- Assignment -
Look through the records below for the word "exists". Report how many lines have it, and only that number.

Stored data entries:
::::

(** The body of the [for symbol in target_symbols] loop of [search]. *)
Fixpoint search_loop (cleaned_query : string) (date_from : option string)
    (row_limit : Z) (target_symbols : list string)
    (results : list SearchResult) : M (list SearchResult) :=
  match target_symbols with
  | [] => mret results
  | symbol :: rest =>
      if row_limit <=? Py.len results then mret results
      else
        search_columns ← _resolve_searchable_columns symbol;
        match search_columns with
        | [] => search_loop cleaned_query date_from row_limit rest results
        | _ :: _ =>
            date_column ← _resolve_date_column symbol;
            r ← self;
            let date_filter :=
              if truthy_opt date_from && truthy_opt date_column
              then Some (default EmptyString date_column,
                         default EmptyString date_from +:+ " 00:00:00")
              else None in
            let table_limit :=
              Z.min (row_limit - Py.len results) (max_rows r) in
            let order_clause :=
              if truthy_opt date_column then date_column else None in
            rows ← _query_rows
                     (SelectSearch symbol search_columns
                        ("%" +:+ cleaned_query +:+ "%")
                        date_filter order_clause table_limit);
            found ← mapM (_search_result symbol) rows;
            search_loop cleaned_query date_from row_limit rest
                        (results ++ found)
        end
  end.

Definition search (query : string) (symbols : option (list string))
    (date_from : option string) (limit : Z) : M (list SearchResult) :=
  let cleaned_query := Py.strip query in
  if bool_decide (cleaned_query = EmptyString) then mret []
  else
    row_limit ← _safe_limit limit;
    target_symbols ← _resolve_target_symbols symbols;
    _ ← (if truthy_opt date_from
         then _validate_date (default EmptyString date_from)
         else mret tt);
    results ← search_loop cleaned_query date_from row_limit
                          target_symbols [];
    mret (Py.slice_to row_limit results).

Definition fetch (identifier : string) : M Document :=
  if negb (Py.contains ":" identifier) then raise MalformedId
  else
    match Py.split1 ":" identifier with
    | [symbol; raw_pk] =>
        normalized_symbol ← _validate_symbol symbol;
        primary_key ← _resolve_primary_key normalized_symbol;
        if negb (truthy_opt primary_key)
        then raise (NoPrimaryKey normalized_symbol)
        else
          let pk := default EmptyString primary_key in
          rows ← _query_rows (SelectByKey normalized_symbol pk raw_pk);
          match rows with
          | [] => raise (NotFound identifier)
          | row :: _ =>
              let title :=
                let t := _extract_title row in
                if bool_decide (t = EmptyString)
                then normalized_symbol +:+ " news item" else t in
              let body := _extract_body row in
              id ← _document_id normalized_symbol row;
              r ← self;
              mret {| doc_id := id; doc_title := title; doc_text := body;
                      doc_url := "mysql://" +:+ schema r +:+ "/"
                                 +:+ normalized_symbol +:+ "/" +:+ raw_pk;
                      doc_metadata :=
                        {| md_symbol := normalized_symbol;
                           md_schema := schema r;
                           md_primary_key_column := pk;
                           md_raw_row := row |} |}
          end
    | _ => raise (PythonError "ValueError: unpack")
    end.

End Repository.

(** ** Words used in the statements of the properties *)

(** The two caches that hold the table inventory agree. *)
Definition consistent (r : NewsRepository) : Prop :=
  _symbol_lookup_cache r = lookup_of (_symbols_cache r).

(** The fields [__init__] sets from the settings. *)
Definition same_settings (r r' : NewsRepository) : Prop :=
  schema r' = schema r /\ max_rows r' = max_rows r
  /\ max_scan_symbols r' = max_scan_symbols r.

Definition same_caches (r r' : NewsRepository) : Prop :=
  _symbols_cache r' = _symbols_cache r
  /\ _symbol_lookup_cache r' = _symbol_lookup_cache r
  /\ _columns_cache r' = _columns_cache r
  /\ _primary_key_cache r' = _primary_key_cache r.

(** The call that took [r] to [r'] sent exactly [new]. *)
Definition sent_during (r r' : NewsRepository) (new : list Statement) : Prop :=
  sent r' = sent r ++ new.

(** The engine returns no more rows than the bound [:limit] allows. *)
Definition honours_limit (engine : Engine) : Prop :=
  forall n q rows l,
    answer_rows engine n q = Some rows ->
    limit_bound q = Some l ->
    Py.len rows <= l.

(** Rows the engine returned to [q], sent as statement number [n] by
    [search]'s loop. *)
Definition rows_answered (engine : Engine) (n : nat) (q : Statement) : Z :=
  match q with
  | SelectSearch _ _ _ _ _ _ => Py.len (default [] (answer_rows engine n q))
  | _ => 0
  end.

(** The statements [stmts], sent from number [n] on when [have] results
    were already collected, keep to the budget: a table is searched only
    while results are missing, and for no more rows than are missing and
    than [max_rows]. *)
Fixpoint within_budget (engine : Engine) (row_limit max_rows : Z)
    (n : nat) (have : Z) (stmts : list Statement) : Prop :=
  match stmts with
  | [] => True
  | q :: rest =>
      match q with
      | SelectSearch _ _ _ _ _ limit =>
          have < row_limit /\ limit = Z.min (row_limit - have) max_rows
      | _ => True
      end
      /\ within_budget engine row_limit max_rows (S n)
           (have + rows_answered engine n q) rest
  end.

(** Every character of [s] is whitespace. *)
Fixpoint all_space (s : string) : bool :=
  match s with
  | EmptyString => true
  | String c s' => Py.isspace c && all_space s'
  end.


(** ** Words used in the proofs *)

(** [r'] is [r] after some statements, all in [P], were sent; the settings
    stay. *)
Definition grows (P : Statement -> Prop) (r r' : NewsRepository) : Prop :=
  exists new, sent r' = sent r ++ new /\ Forall P new /\ same_settings r r'.

Definition sends {A} (P : Statement -> Prop) (m : M A) : Prop :=
  forall r res r', m r = (res, r') -> grows P r r'.

(** The first occurrences in [l] of the names not in [seen]: what
    [dict.fromkeys] adds to a dictionary that has the keys [seen]. *)
Fixpoint firsts (seen l : list string) : list string :=
  match l with
  | [] => []
  | x :: l' =>
      if decide (x ∈ seen) then firsts seen l'
      else x :: firsts (seen ++ [x]) l'
  end.

(** Every exception of [m] is in [E]. *)
Definition raises {A} (E : Error -> Prop) (m : M A) : Prop :=
  forall r e r', m r = (Raise e, r') -> E e.

(** Results collected after [stmts], sent from number [n] on with [have]
    results at the start. *)
Fixpoint have_after (engine : Engine) (n : nat) (have : Z)
    (stmts : list Statement) : Z :=
  match stmts with
  | [] => have
  | q :: rest => have_after engine (S n) (have + rows_answered engine n q) rest
  end.

Definition is_meta (q : Statement) : Prop := table_read q = None.

(** What the loop has sent between [r] and [r']: the tables read, in
    order, within the budget, with [have'] results at the end. *)
Definition loop_trace (engine : Engine) (row_limit : Z) (tables : list string) (have : Z)
    (r r' : NewsRepository) (have' : Z) : Prop :=
  exists new,
    sent r' = sent r ++ new /\ same_settings r r'
    /\ omap table_read new = tables
    /\ within_budget engine row_limit (max_rows r) (length (sent r)) have new
    /\ have' = have_after engine (length (sent r)) have new.

(** ** A small database to run the methods on *)

Module Demo.

Definition row_of (l : list (string * Value)) : Row := list_to_map l.

Definition aapl_row : Row :=
  row_of [("id", VInt 1); ("Title", VStr "Apple beats estimates");
          ("Date", VStr "2024-01-05")].

Definition sym_row : Row :=
  row_of [("id", VInt 123); ("headline", VStr "Sym rallies")].

Definition msft_row : Row :=
  row_of [("id", VStr "1:2"); ("headline", VStr "Azure grows")].

Definition note_row : Row :=
  row_of [("memo", VStr "no key here")].

(** table, columns, primary key, rows *)
Definition tables
  : list (string * (list Column * option string * list Row)) :=
  [ ("AAPL", ([ {| column_name := "id"; data_type := "int" |};
                {| column_name := "Title"; data_type := "varchar" |};
                {| column_name := "Date"; data_type := "date" |} ],
              Some "id", [aapl_row]));
    ("MSFT", ([ {| column_name := "id"; data_type := "varchar" |};
                {| column_name := "headline"; data_type := "text" |} ],
              Some "id", [msft_row]));
    ("SYM",  ([ {| column_name := "id"; data_type := "int" |};
                {| column_name := "headline"; data_type := "text" |} ],
              Some "id", [sym_row]));
    ("notes", ([ {| column_name := "memo"; data_type := "TEXT" |} ],
               None, [note_row])) ].

Definition find_table (name : string) :=
  snd <$> list_find (fun t => fst t = name) tables.

(** [limit] rows at most; a negative limit is an SQL error. *)
Definition limited (limit : Z) (rows : list Row) : option (list Row) :=
  if limit <? 0 then None else Some (take (Z.to_nat limit) rows).

Definition rows_for (q : Statement) : option (list Row) :=
  match q with
  | SelectNews symbol _ _ limit =>
      '(_, _, rows) ← snd <$> find_table symbol; limited limit rows
  | SelectSearch symbol _ _ _ _ limit =>
      '(_, _, rows) ← snd <$> find_table symbol; limited limit rows
  | SelectByKey symbol pk raw_pk =>
      '(_, _, rows) ← snd <$> find_table symbol;
      limited 1 (filter (fun row => str (row_get row pk) = raw_pk) rows)
  | _ => None
  end.

(** An engine over [tables] that always answers. *)
Definition engine : Engine :=
  {| answer_tables := fun _ _ => Some (fst <$> tables);
     answer_columns := fun _ _ t =>
       Some (from_option (fun '(_, (cols, _, _)) => cols) [] (find_table t));
     answer_primary_key := fun _ _ t =>
       Some (from_option
               (fun '(_, (_, pk, _)) => option_list pk) [] (find_table t));
     answer_rows := fun _ q => rows_for q |}.

(** The same engine with its first [k] statements failing. *)
Definition flaky (k : nat) : Engine :=
  {| answer_tables := fun n s =>
       if (n <? k)%nat then None else answer_tables engine n s;
     answer_columns := fun n s t =>
       if (n <? k)%nat then None else answer_columns engine n s t;
     answer_primary_key := fun n s t =>
       if (n <? k)%nat then None else answer_primary_key engine n s t;
     answer_rows := fun n q =>
       if (n <? k)%nat then None else answer_rows engine n q |}.

(** A schema where two tables differ by case only. *)
Definition clash : Engine :=
  {| answer_tables := fun _ _ => Some ["AAPL"; "aapl"];
     answer_columns := fun _ _ _ => Some [];
     answer_primary_key := fun _ _ _ => Some [];
     answer_rows := fun _ _ => Some [] |}.

Definition str_of_row (row : Row) : string := "{...}".

Definition repo : NewsRepository := init "news" 200 50.

End Demo.

(** ** Words for what the operations keep *)

(** Every run of [m] relates the object before to the object after. *)
Definition always {A} (R : relation NewsRepository) (m : M A) : Prop :=
  forall r res r', m r = (res, r') -> R r r'.

(** From [r] to [r'] the settings stay, statements are only added, an
    inventory that was discovered stays as it is, every cached entry for
    columns or primary key stays as it is, and the two inventory caches
    still agree if they did. *)
Definition kept (r r' : NewsRepository) : Prop :=
  same_settings r r'
  /\ (exists new, sent r' = sent r ++ new)
  /\ (_symbols_cache r <> ∅ ->
      _symbols_cache r' = _symbols_cache r
      /\ _symbol_lookup_cache r' = _symbol_lookup_cache r)
  /\ (forall s c, _columns_cache r !! s = Some c ->
                  _columns_cache r' !! s = Some c)
  /\ (forall s k, _primary_key_cache r !! s = Some k ->
                  _primary_key_cache r' !! s = Some k)
  /\ (consistent r -> consistent r').

(** [get_symbol_news] from the validated symbol on. *)
Definition news_of_symbol (engine : Engine) (normalized_symbol : string)
    (date_from : option string) (limit : Z) : M (list Row) :=
  row_limit ← _safe_limit limit;
  date_column ← _resolve_date_column engine normalized_symbol;
  '(where_clause, order_clause) ←
    (if truthy_opt date_from && truthy_opt date_column then
       _ ← _validate_date (default EmptyString date_from);
       mret (Some (default EmptyString date_column,
                   default EmptyString date_from +:+ " 00:00:00"),
             date_column)
     else if truthy_opt date_column then mret (None, date_column)
     else mret (None, None));
  rows ← _query_rows engine
           (SelectNews normalized_symbol where_clause order_clause row_limit);
  mapM (_augment_row engine normalized_symbol) rows.

(** [fetch] from the validated symbol on. *)
Definition fetch_of_symbol (engine : Engine) (str_of_row : Row -> string)
    (identifier normalized_symbol raw_pk : string) : M Document :=
  primary_key ← _resolve_primary_key engine normalized_symbol;
  if negb (truthy_opt primary_key)
  then raise (NoPrimaryKey normalized_symbol)
  else
    let pk := default EmptyString primary_key in
    rows ← _query_rows engine (SelectByKey normalized_symbol pk raw_pk);
    match rows with
    | [] => raise (NotFound identifier)
    | row :: _ =>
        let title :=
          let t := _extract_title row in
          if bool_decide (t = EmptyString)
          then normalized_symbol +:+ " news item" else t in
        let body := _extract_body str_of_row row in
        id ← _document_id engine normalized_symbol row;
        r ← self;
        mret {| doc_id := id; doc_title := title; doc_text := body;
                doc_url := "mysql://" +:+ schema r +:+ "/"
                           +:+ normalized_symbol +:+ "/" +:+ raw_pk;
                doc_metadata :=
                  {| md_symbol := normalized_symbol;
                     md_schema := schema r;
                     md_primary_key_column := pk;
                     md_raw_row := row |} |}
    end.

::::

- Result below -
3